Somehow she twisted her whole body around and dug all 4 paws into my lower arm, her rear legs ripping in to me and downwards, like a leopard. During this fierce display I was in shock, a real novice, as I slightly released the pressure from her neck, and then her head cam around and she started biting into my hand and fingers. I yelled out in horror when all I could see was blood and meat, so my instant reaction was to rip her off and throw her a mile. She never did come back again. As for me, I called my for my mother, who went pale at the appearance of my fingers, but, after rinsing all the blood away, the meat was not the flesh from my fingers, it was cat food stuck on my fingers, together with my oozing blood, it was only a flesh wound. :ROFLMAO: I still had to treat the deep bite marks and scratches, but I will not be doing that again.

By the way, if you just want to scare a cat off without giving it a major injury, I found that Chicken Layers Pellets from farms produce stores are the perfect fit for a .177 calibre air rifle. The pellet will break up on a cats skin, to leave a bit of a welt, which is better than killing it, especially if the cat may belong to your neighbors.


Regards
Rob
 
Becoming a huge problem in the Netherlands, but as usual we cannot do anything about them...

We can, but it´s not an easy task. City people get very upset about hunters shooting feral cats and it´s the city people that reign. I´ve shot loads of feral cats and I will continue to do so, but you have to be very careful...and alone.
 
Feral cats have no instinct telling them to limit destruction of a covey of quail. A fox would only take so many, leaving some to repopulate, but a cat will come back until they are finished. They also raid the roosts at night when other birds are night blind. I wonder if it is possible to call them in with various predator calls? I only shoot them opportunistically.
 
I have read that the demise of game birds in Europe is directly attributed to feral cats...anyone know?
 
Whilst shooting may be our preferred option for cats, cage traps will be more productive.

Obviously they are then killed, not rehomed, released Yada, Yada.
 
Whilst shooting may be our preferred option for cats, cage traps will be more productive.

Obviously they are then killed, not rehomed, released Yada, Yada.

G'day newby,

An uncle of mine in Australia caught a troublesome cat in a cat cage in his backyard, and for once in his life he felt sorry for it, but he didn't want it to come back if he released it, so he decided to teach it a lesson, in order for it to not return. He put his garden hose full blast on the spitting growling piece of fury. It was totally sodden before he opened the trap, only to see it flash off over the fence in less than a second. Problem was that this cat did not learn from the experience, it returned in a few days to cause trouble again. It's amazing how a single bullet resolved the issue.

Regards

Rob
 
Two publications for those interested. There are a lot of other articles out there that disagree with these ones, but these are just some food for thought.
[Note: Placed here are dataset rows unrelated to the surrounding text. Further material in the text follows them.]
(** A value does not start with a closing bracket. *)
Lemma Value_head s v r :
  Value s v r → ∃ c t, next (skip_ws s) = Some (c, t) ∧ (c =? 93) = false.
Proof.
  destruct 1;
    try match goal with H : Number _ _ _ |- _ =>
          destruct (Number_head _ _ _ H) as (c & t & -> & Hc);
          exists (N_of_ascii c), t; split; [done|]; destruct Hc; by other_codes (N_of_ascii c)
        end;
    match goal with H : At _ s _ |- _ => apply next_At in H; rewrite H end;
    by eexists _, _.
Qed.

Lemma Elements_head s vs r :
  Elements s vs r → ∃ c t, next (skip_ws s) = Some (c, t) ∧ (c =? 93) = false.
Proof. destruct 1; by eapply Value_head. Qed.

Lemma Members_head s ms r : Members s ms r → ∃ t, next (skip_ws s) = Some (34, t).
Proof. destruct 1; match goal with H : At _ s _ |- _ => apply next_At in H end; by eexists. Qed.

(** The parser reads all the grammar derives. *)
Lemma grammar_complete :
  (∀ s v r, Value s v r → derives parse_value s v r)
  ∧ (∀ s vs r, Elements s vs r → derives parse_elements s vs r)
  ∧ (∀ s ms r, Members s ms r → derives parse_members s ms r).
Proof.
  apply grammar_ind; intros.
  - rule parse_value_S.
  - by apply derives_number.
  - rule parse_value_S.
  - rule parse_value_S.
  - rule parse_value_S.
  - rule parse_value_S.
  - match goal with H : Elements _ _ _ |- _ =>
      destruct (Elements_head _ _ _ H) as (c & t & Hc & Hne)
    end.
    rule parse_value_S.
  - rule parse_value_S.
  - match goal with H : Members _ _ _ |- _ => destruct (Members_head _ _ _ H) as (t & Hc) end.
    rule parse_value_S.
  - rule parse_elements_S.
  - rule parse_elements_S.
  - rule parse_members_S.
  - rule parse_members_S.
Qed.

End complete.

(** ** Texts *)

Section texts.
Implicit Types (text : string) (v : JsValue).

Lemma parse_Text text v : parse text = Some v → Text text v.
Proof.
  unfold parse. destruct (parse_value _ text) as [[v' r]|] eqn:E; [|done]. simpl.
  case_decide; [|done]. intros [= ->]. exists r. split; [|done].
  by eapply (proj1 (grammar_sound _)).
Qed.

Lemma Text_parse text v : Text text v → parse text = Some v.
Proof.
  intros (r & [Hlen Hp]%grammar_complete & Hr). unfold parse.
  rewrite Hp by lia. simpl. by rewrite decide_True.
Qed.

(** C31. The parser and the grammar agree: [parse] gives a value for a
    text exactly when the grammar derives that value from the whole
    text.  The parser reads no text the grammar does not have, misses
    none it has, and the grammar gives a text one value at most. *)
Theorem parse_grammar text v : parse text = Some v ↔ Text text v.
Proof. split; [apply parse_Text|apply Text_parse]. Qed.

(** A text has one value. *)
Lemma Text_functional text v1 v2 : Text text v1 → Text text v2 → v1 = v2.
Proof. intros H1%Text_parse H2%Text_parse. congruence. Qed.

(** What [stringify] prints is a text of its value. *)
Lemma Text_print v : json v = true → Text (print v) v.
Proof. intros Hv. by apply parse_Text, parse_print. Qed.

End texts.

(** A text with white space, a nested array and a key written twice. *)
Example Text_example :
  Text (" { " +:+ quote "a" +:+ " : [ 1 , -20 ] , " +:+ quote "a" +:+ ":null} ")
    (VObj [("a", VArr [VNum 1; VNum (-20)]); ("a", VNull)]).
Proof. apply parse_Text. by vm_compute. Qed.

(** Texts of JSON that are outside the grammar of the model: a fraction
    and an exponent; and texts that are not JSON: a leading zero, a
    comma before the closing bracket, a key that is no string. *)
Example Text_outside v :
  ¬ Text "1.5" v ∧ ¬ Text "1e3" v ∧ ¬ Text "01" v ∧ ¬ Text "[1,]" v ∧ ¬ Text "{a:1}" v.
Proof. split_and!; intros H%Text_parse; by vm_compute in H. Qed.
https://www.animallaw.info/article/detailed-discussion-feral-cat-population-control

https://www.frontiersin.org/article...ame=Frontiers_in_Veterinary_Science&id=433654

I waded through both those, thank you.

The first one is irrelevant to Australia. The theoretical modelling exercises of the second one are irrelevant to anywhere.

It works like this : Cats kill a a massive number of vulnerable small mammals in Australia. Along with the red fox, cats have contributed heavily to the extinction of several species of these small mammals, plus countless reptiles.
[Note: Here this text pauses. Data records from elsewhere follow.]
Lemma integral_RiemannInt (f : R -> R) (a b : R)
  (pr : Riemann_integrable f a b) :
  integral f a b = RiemannInt pr.
Proof.
  unfold integral.
  destruct (epsilon_spec (inhabits 0)
              (fun v => exists pr' : Riemann_integrable f a b,
                          RiemannInt pr' = v)
              (ex_intro _ _ (ex_intro _ pr eq_refl))) as [pr' <-].
  apply RiemannInt_P5.
Qed.

Lemma pdf_integral_eq (a b : R) :
  pdf_integral a b = RiemannInt (std_normal_pdf_integrable a b).
Proof. apply integral_RiemannInt. Qed.

Lemma pdf_integral_chasles (a b c : R) :
  pdf_integral a b + pdf_integral b c = pdf_integral a c.
Proof. rewrite !pdf_integral_eq. apply RiemannInt_P26. Qed.

Lemma pdf_integral_derivative (a x : R) :
  derivable_pt_lim (pdf_integral a) x (std_normal_pdf x).
Proof.
  assert (h : x - 1 <= x + 1) by lra.
  assert (C0 : forall y, x - 1 <= y <= x + 1 -> continuity_pt std_normal_pdf y).
  { intros y _. apply std_normal_pdf_continuity. }
  assert (Hp := RiemannInt_P28 h C0 (x := x)).
  apply derivable_pt_lim_local
    with (g := fun y => pdf_integral a (x - 1)
                        + primitive h (FTC_P1 h C0) y) (d := 1).
  - lra.
  - intros y Hy. rewrite <- (pdf_integral_chasles a (x - 1) y).
    f_equal. rewrite pdf_integral_eq. unfold primitive.
    destruct (Rle_dec (x - 1) y) as [H1 | H1]; [| lra].
    destruct (Rle_dec y (x + 1)) as [H2 | H2]; [| lra].
    apply RiemannInt_P5.
  - replace (std_normal_pdf x) with (0 + std_normal_pdf x) by ring.
    apply (derivable_pt_lim_plus (fun _ => pdf_integral a (x - 1))).
    + apply derivable_pt_lim_const.
    + apply Hp. lra.
Qed.

Lemma pdf_integral_refl (a : R) : pdf_integral a a = 0.
Proof. rewrite pdf_integral_eq. apply RiemannInt_P9. Qed.

Lemma pdf_integral_swap (a b : R) : pdf_integral a b = - pdf_integral b a.
Proof.
  assert (H := pdf_integral_chasles a b a).
  rewrite pdf_integral_refl in H. lra.
Qed.

Lemma pdf_integral_nonneg (a b : R) : a <= b -> 0 <= pdf_integral a b.
Proof.
  intros Hab. rewrite <- (pdf_integral_refl a).
  apply nondecreasing_of_derivative with (f' := std_normal_pdf);
    [exact Hab | |].
  - intros c _. apply pdf_integral_derivative.
  - intros c _. left. apply std_normal_pdf_pos.
Qed.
This is known not because some one spent their funding playing with computer models trying to avoid bloodshed, but because researchers checked stomach contents of many, many feral cats. (Personally I think checking the stomach contents of non feral cats would also prove informative)

If we cut through the academic theory and the sentiment that for some reason cat number needn't be managed lethally, two very simple facts drive appropriate action :

1/ Cats kill a vast number of wildlife which, particularly in Aus., are very susceptible to such a predator. Cats are widespread and numerous. The populations of the prey of the cats are not in balance with the cat and cannot survive the pressure

2/ A dead cat can't breed and can't kill anything.